Evidence of these medical practices are found in the diary of Zhou Daguan, a Chinese envoy who visited Angkor in the 13th century. In his vivid account of daily life at Angkor, he wrote that mercury and sulphur were imported from China. He also recorded that people cured disease by ‘plunging into water and repeatedly washing the head’, the kind of curative treatment perhaps offered at Neak Pean.

Why was Jayarvarman VII so concerned with public health? It is possible that his court was responding to an urgent need, for example an outbreak of disease or epidemic that threatened the stability of the region. Such programmes would have also helped consolidate political power and increase loyalty towards him, important considerations for a leader unifying an empire after years of war. But most significantly, Jayavarman’s concern for easing the suffering of his people fulfilled the role of the protective and compassionate Buddhist monarch. As a Buddhist, Jayavarman VII knew that his altruism towards the physical and mental well-being of the population would accumulate great karmic merit for himself and for his kingdom. These hospitals may have also helped to convert the population to Buddhism.

By publicly recording such acts in inscriptions, Jayavarman exhorted his successors to follow in his lead. Another inscription reads:

Filled with a deep sympathy for the good of the world, the king swore this oath: ‘All beings who are plunged in the ocean of existence, may I draw out by virtue of this good work.
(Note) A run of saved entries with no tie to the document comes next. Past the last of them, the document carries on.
(** * sid-nav: the query layer of [server.js], the proxy call of
    [queryFunctions.js] and the view state of [Navigator.tsx]

    A shallow embedding of the three request handlers of the server, of
    [anyQuery], and of the event handlers of the [Navigator] component,
    followed by the properties of the specification that concern them. *)

From Stdlib Require Import ZArith List String Ascii Bool Lia DecimalString
  DecimalPos.
Import ListNotations.
Open Scope string_scope.
Open Scope Z_scope.

(** ** JavaScript values and built-ins used by the sources *)

Module Js.

(** Strings are sequences of 8-bit characters (the Latin-1 range of the
    code units of a JavaScript string). *)

Definition nl : string := String (ascii_of_nat 10) EmptyString.

(** [WhiteSpace] and [LineTerminator] code units below 256: TAB, LF, VT, FF,
    CR, SP and NBSP.  These are what [String.prototype.trim] and [parseInt]
    strip. *)
Definition isWhiteSpace (c : ascii) : bool :=
  let n := nat_of_ascii c in
  ((9 <=? n) && (n <=? 13) || (n =? 32) || (n =? 160))%nat.

Fixpoint trimStart (s : string) : string :=
  match s with
  | EmptyString => EmptyString
  | String c r => if isWhiteSpace c then trimStart r else s
  end.

Fixpoint rev_string (s acc : string) : string :=
  match s with
  | EmptyString => acc
  | String c r => rev_string r (String c acc)
  end.

Definition trimEnd (s : string) : string :=
  rev_string (trimStart (rev_string s EmptyString)) EmptyString.

(** [s.trim()] *)
Definition trim (s : string) : string := trimEnd (trimStart s).

Definition is_empty (s : string) : bool :=
  match s with EmptyString => true | _ => false end.

(** [s.includes(t)] *)
Fixpoint includes (s t : string) : bool :=
  if prefix t s then true
  else match s with
       | EmptyString => false
       | String _ r => includes r t
       end.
And may the kings of Cambodia who come after me, attached to goodness … attain with their wives, dignitaries and friends the place of deliverance where there is no more illness.

Yet Jayavarman VII was to be the last of the great Angkorian monarchs. The empire’s territory shrank as neighbouring polities became more powerful. By the end of the 15th century, the royal capital had moved south, closer to the Mekong Delta. Reasons for this relocation are multiple: possible drought meaning that the hydraulics Angkor relied on failed, an increase in maritime trade and more frequent incursions into Angkor by the Siamese among them. But the temples of Angkor were never abandoned or forgotten; they have been continually inhabited by lay persons and monastic communities. Angkor also remained religiously and politically significant, with kings returning to perform ceremonial rites to the present day. These rituals ensure the prosperity of Cambodia, a nod to the vows of Jayavarman VII’s 12th-century inscriptions, even as universal state-sponsored healthcare faded from the picture. 

Joanna Wolfarth is a cultural historian, lecturer and writer.